Here is the typical scene of a mortgage; a lender gives money to a borrower, who buys a home. The home is the collateral to the loan and the borrower is expected to make the payments for the loan regularly depending on the terms and conditions of the loan. In the event of default, the lender will sell the home. In the life of the loan the borrower may have borrowed another loan on the home, having it acting like collateral as well. In this sense the second lender has some interests on the home as well as in the event of a default on the second loan and the first loan, the first lender has primary claim on the property.

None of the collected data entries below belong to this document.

(* ===== verification/Autopilot.v ===== *)
(** * Recommendations for a recorded usage (recommender/auto/autopilot.go)

    The usage of the CPU, read from a file, is fed to one aggregated state at a fixed interval; after
    every sample the recommended target is written.  The files are arguments and results. *)
From S2P Require Import Prelude Api Float64 Float64Facts Histogram ContainerUsage ContainerSpec AggregateState ClusterSpec RecommenderSpec Estimator EstimatorTheorems.
Local Open Scope Z_scope.

Section Autopilot.
Context `{MathLib} `{Config}.
(** What [strconv.ParseFloat] makes of a field without the white space around it. *)
Context (ParseField : string -> string + float64).
(** The clock, the instant of [time.Unix(0, 0)] and the flag of the interval in seconds. *)
Context (now epoch : Time) (sampleSecondInterval : Z).

(** The fields of a row at the given columns; [None] is a panic of an index. *)
Fixpoint rowToFloats (row : list string) (columns : list nat) : option (string + list float64) :=
  match columns with
  | [] => Some (inr [])
  | colIndex :: columns =>
      field ← row !! colIndex;
      match ParseField field with
      | inl err => Some (inl err)
      | inr value => rest ← rowToFloats row columns; Some (match rest with inl err => inl err | inr values => inr (value :: values) end)
      end
  end.

Fixpoint rowsToFloats (rows : list (list string)) (columns : list nat) : option (string + list (list float64)) :=
  match rows with
  | [] => Some (inr [])
  | row :: rows =>
      values ← rowToFloats row columns;
      match values with
      | inl err => Some (inl err)
      | inr values => rest ← rowsToFloats rows columns; Some (match rest with inl err => inl err | inr table => inr (values :: table) end)
      end
  end.

(** The number of columns is that of the first row. *)
Definition stringValuesToFloats (stringValues : list (list string)) : option (string + list (list float64)) :=
  first ← stringValues !! 0%nat;
  rowsToFloats stringValues (seq 0 (length first)).

Definition ReadFromCsv (read : string + list (list string)) : option (string + list (list float64)) :=
  match read with
  | inl err => Some (inl err)
  | inr stringValues => stringValuesToFloats stringValues
  end.

(** A line that is written: the target and the usage. *)
Abbreviation line := (Quantity * float64)%type.

Definition cpuOf (list : ResourceList) : Quantity := default {| MilliValue := 0; Value := 0 |} (list !! ResourceCPU).

Definition sampleOf (timestamp : Time) (d : float64) : ContainerUsageSample :=
  {| MeasureStart := timestamp; Usage := CPUAmountFromCores d; Request := CPUAmountFromCores fone; Resource_field := ResourceCPU |}.

(** One sample and the lines that are written after it. *)
Definition recommendAfter (element : string) (timestamp : Time) (d : float64) (s : AggregateContainerState)
    : option (AggregateContainerState * list line) :=
  match aggAddSample (sampleOf timestamp d) s with
  | (Ok _, s) =>
      resources ← GetRecommendedPodResources CreatePodResourceRecommender {[element := s]};
      Some (s, (fun '(containerName, res) => (cpuOf (ResourcesAsResourceList (Target res)), d)) <$> map_to_list resources)
  | _ => None
  end.

Fixpoint recommendRows (element : string) (data : list (list float64)) (timestamp : Time) (s : AggregateContainerState) : option (list line) :=
  match data with
  | [] => Some []
  | row :: data =>
      usage ← row !! 1%nat;
      let d := fdiv usage (ofInt 100) in
      '(s, lines) ← recommendAfter element timestamp d s;
      rest ← recommendRows element data (timestamp + wrap64 (sampleSecondInterval * 1000000000)) s;
      Some (lines ++ rest)
  end.

(** When the file cannot be read, the data is empty. *)
Definition RunOnce (element : string) (csvfile : string + list (list string)) : option (list line) :=
  data ← ReadFromCsv csvfile;
  recommendRows element (match data with inl err => [] | inr data => data end) epoch (NewAggregateContainerState now).
End Autopilot.

(** ** The options of the histograms *)
Definition sameOptions (h h' : histogram) : Prop := options h' = options h.
#[export] Instance sameOptions_preorder : PreOrder sameOptions.
Proof. split; [done|]. unfold sameOptions. congruence. Qed.

Section Options.
Context `{MathLib}.

Lemma modify_options f : (forall h, options (f h) = options h) -> keeps (E := checkpointError) sameOptions (modify f).
Proof. intros Hf. by apply keeps_modify. Qed.

Lemma updateWeight_options b f : keeps sameOptions (updateWeight b f).
Proof.
  unfold updateWeight. apply keeps_bind; [apply _| |intros w; by apply modify_options].
  intros h. unfold readWeight. by destruct (weight h b).
Qed.

Lemma readWeight_options b : keeps sameOptions (readWeight b).
Proof. intros h. unfold readWeight. by destruct (weight h b). Qed.

Lemma raiseMin_options n : keeps sameOptions (raiseMin n).
Proof.
  induction n as [|n IH]; cbn [raiseMin]; [by apply keeps_ret; apply _|]. apply keeps_get_bind; [apply _|]. intros h.
  apply keeps_bind; [apply _|apply readWeight_options|]. intros w. destruct (_ && _); [|apply keeps_ret; apply _].
  apply keeps_bind; [apply _|by apply modify_options|by intros []].
Qed.

Lemma lowerMax_options n : keeps sameOptions (lowerMax n).
Proof.
  induction n as [|n IH]; cbn [lowerMax]; [by apply keeps_ret; apply _|]. apply keeps_get_bind; [apply _|]. intros h.
  apply keeps_bind; [apply _|apply readWeight_options|]. intros w. destruct (_ && _); [|apply keeps_ret; apply _].
  apply keeps_bind; [apply _|by apply modify_options|by intros []].
Qed.

Lemma scale_options factor : keeps sameOptions (scale factor).
Proof.
  unfold scale. destruct (flt factor fzero); [apply keeps_panic; apply _|]. apply keeps_get_bind; [apply _|]. intros h.
  apply keeps_bind; [apply _| |intros _].
  - unfold forBuckets. induction (seqZ _ _) as [|b l IH]; cbn [foldr]; [apply keeps_ret; apply _|].
    apply keeps_bind; [apply _|apply updateWeight_options|by intros _].
  - apply keeps_bind; [apply _|by apply modify_options|intros _]. unfold updateMinAndMaxBucket. apply keeps_get_bind; [apply _|]. intros h'.
    apply keeps_bind; [apply _|apply raiseMin_options|intros _; apply lowerMax_options].
Qed.

Lemma histAddSample_options value w : keeps sameOptions (histAddSample value w).
Proof.
  unfold histAddSample. destruct (flt w fzero); [apply keeps_panic; apply _|]. apply keeps_get_bind; [apply _|]. intros h. cbv zeta.
  apply keeps_bind; [apply _|apply updateWeight_options|intros _]. apply keeps_bind; [apply _|by apply modify_options|intros _].
  apply keeps_get_bind; [apply _|]. intros h'. apply keeps_bind; [apply _|apply readWeight_options|intros now].
  apply keeps_bind; [apply _| |intros _]; (destruct (_ && _); [by apply modify_options|apply keeps_ret; apply _]).
Qed.

Definition sameDecaying (d d' : decayingHistogram) : Prop := sameOptions (hist d) (hist d').
#[export] Instance sameDecaying_preorder : PreOrder sameDecaying.
Proof. split; [done|]. unfold sameDecaying, sameOptions. congruence. Qed.

Lemma onHist_options {A} (m : method A) : keeps sameOptions m -> keeps sameDecaying (onHist m).
Proof. intros Hm d. specialize (Hm (hist d)). unfold onHist. by destruct (m (hist d)) as [r h]. Qed.

Lemma AddSample_options value w time : keeps sameDecaying (AddSample value w time).
Proof.
  unfold AddSample, decayFactor. apply keeps_bind; [apply _| |intros factor; apply onHist_options, histAddSample_options].
  apply keeps_get_bind; [apply _|]. intros d. apply keeps_bind; [apply _| |].
  - destruct (_ <? _); [|apply keeps_ret; apply _]. unfold shiftReferenceTimestamp. apply keeps_get_bind; [apply _|]. intros d'. cbv zeta.
    apply keeps_bind; [apply _|apply onHist_options, scale_options|intros _]. by intros d'' _.
  - intros _. apply keeps_get_bind; [apply _|]. intros d'. apply keeps_ret; apply _.
Qed.

Lemma aggAddSample_floats sample s s' : aggAddSample sample s = (Ok tt, s') -> stateFloats s -> stateFloats s'.
Proof.
  assert (Hkeep : keeps (fun a a' => stateFloats a -> stateFloats a') (aggAddSample sample)).
  { assert (HP : PreOrder (fun a a' => stateFloats a -> stateFloats a')) by (split; intros ?; auto).
    unfold aggAddSample, aggAddCPUSample, onCPU, onMemory. cbv zeta.
    destruct (decide (Resource_field sample = ResourceCPU)); [|destruct (decide (Resource_field sample = ResourceMemory)); [|by apply keeps_panic]].
    - apply keeps_bind; [done| |by intros _; apply keeps_modify].
      apply (keeps_zoom sameDecaying); [|apply AddSample_options]. intros a d Hd [H1 H2]. split; [|exact H2].
      unfold sameDecaying, sameOptions in Hd. cbn. by rewrite Hd.
    - apply (keeps_zoom sameDecaying); [|apply AddSample_options]. intros a d Hd [H1 H2]. split; [exact H1|].
      unfold sameDecaying, sameOptions in Hd. cbn. by rewrite Hd. }
  intros E. specialize (Hkeep s). rewrite E in Hkeep. by apply Hkeep.
Qed.
End Options.

(** ** The lines *)
Lemma asResourceList_cpu (r : Resources) : ResourcesAsResourceList r !! ResourceCPU = QuantityFromCPUAmount <$> r !! ResourceCPU.
Proof.
  unfold ResourcesAsResourceList. apply (map_fold_weak_ind (fun (l : ResourceList) (m : Resources) => l !! ResourceCPU = QuantityFromCPUAmount <$> m !! ResourceCPU)).
  - by rewrite !lookup_empty.
  - intros key amount m l Hm Hl. destruct (decide (key = ResourceCPU)) as [->|Hne]; [by rewrite !lookup_insert_eq|].
    rewrite (lookup_insert_ne m) by done. destruct (decide (key = ResourceMemory)); [|done]. by rewrite lookup_insert_ne.
Qed.

Lemma target_bounds `{MathLib} `{Config} element a recs : (forall x y, valid (math_Pow x y)) -> wrap64 (int_out_of_range fnan) <= 0 -> stateFloats a ->
  GetRecommendedPodResources CreatePodResourceRecommender {[element := a]} = Some recs ->
  exists rec, map_to_list recs = [(element, rec)] /\ 0 <= MilliValue (cpuOf (ResourcesAsResourceList (Target rec))) <= 2 * MaxResourceAmount.
Proof.
  intros Hpow Hnan Ha. unfold GetRecommendedPodResources. rewrite bool_decide_eq_false_2 by apply map_non_empty_singleton. cbv zeta.
  rewrite map_to_list_singleton, map_size_singleton. cbn [mapM].
  destruct (estimateContainerResources _ a) as [rec|] eqn:Erec; [|done]. cbn. intros [= <-]. exists rec.
  split; [by rewrite insert_empty, map_to_list_singleton|]. unfold cpuOf. rewrite asResourceList_cpu.
  destruct (Target rec !! ResourceCPU) as [x|] eqn:Ex; cbn; [|unfold MaxResourceAmount; lia].
  by apply (estimate_bounds Hpow Hnan 1 a rec ltac:(lia) Ha Erec ResourceCPU x).
Qed.

(** A run that does not panic writes one line for every row of the file, in which the
    target is a CPU amount between zero and twice the greatest amount, whatever the usage is. *)
Theorem autopilot_writes_a_bounded_target_per_row `{MathLib} `{Config} ParseField now epoch interval element csvfile lines :
  (forall x y, valid (math_Pow x y)) -> wrap64 (int_out_of_range fnan) <= 0 -> stateFloats (NewAggregateContainerState now) ->
  RunOnce ParseField now epoch interval element csvfile = Some lines ->
  length lines = match ReadFromCsv ParseField csvfile with Some (inr data) => length data | _ => 0%nat end /\
  Forall (fun '(target, d) => 0 <= MilliValue target <= 2 * MaxResourceAmount) lines.
Proof.
  intros Hpow Hnan Hfloats. unfold RunOnce. destruct (ReadFromCsv ParseField csvfile) as [data|]; [|done]. cbn [mbind option_bind].
  assert (Hrows : forall data timestamp s lines, stateFloats s -> recommendRows interval element data timestamp s = Some lines ->
    length lines = length data /\ Forall (fun '(target, d) => 0 <= MilliValue target <= 2 * MaxResourceAmount) lines).
  { clear lines. intros rows. induction rows as [|row rows IH]; intros timestamp s lines Hs; cbn [recommendRows]; [by intros [= <-]|].
    destruct (row !! 1%nat) as [usage|]; [|done]. cbn [mbind option_bind]. cbv zeta.
    destruct (recommendAfter element timestamp _ s) as [[s' ls]|] eqn:E; [|done]. cbn [mbind option_bind].
    destruct (recommendRows interval element rows _ s') as [rest|] eqn:Er; [|done]. cbn [mbind option_bind]. intros [= <-].
    unfold recommendAfter in E. destruct (aggAddSample _ s) as [[[]|e|] s1] eqn:Eadd; [|done..].
    pose proof (aggAddSample_floats _ _ _ Eadd Hs) as Hs1.
    destruct (GetRecommendedPodResources _ _) as [recs|] eqn:Erecs; [|done]. injection E as <- <-.
    destruct (target_bounds element s1 recs Hpow Hnan Hs1 Erecs) as (rec&->&Hb). destruct (IH _ _ _ Hs1 Er) as [Hlen Hall].
    cbn. split; [by rewrite Hlen|]. by constructor. }
  intros Hl. destruct data as [err|data]; [injection Hl as <-; split; [done|constructor]|]. by eapply Hrows.
Qed.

For a long time, taking a second mortgage meant the same thing as home equity loan. The latter is a loan system that allowed borrowers to borrow against the equity that they had gained on their home, so that they can repay it along with their mortgage repayments all through their mortgage repayment period. The credit that was gotten and for which the home acted as a security for the home was the second mortgage. The money had to be paid within a certain period of time, and the equity built up on the home was to act as the security for the loan. There was a fixed interest rate on the loan, which was payable within a period stipulated by the lending institution. A home equity loan the other hand was given to the borrower as a lump sum and carried a fixed rate of interest as well.
The second term mortgage was either a home equity loan or a home equity line of credit. There is a big difference between refinancing a first mortgage and getting a second mortgage. Refinancing is getting a second loan before the first one has been paid. The second loan usually has a lower interest rate than the first interest loan. Refinancing a loan will benefit the borrower with a lower interest rate compared to the first time. Getting a second mortgage on the other hand does not replace the first one, but rather run side by side. The same property will be used as collateral and the first mortgage has primary interests in the property in the event of foreclosure. The second mortgage lenders will have secondary interests in the event of foreclosure.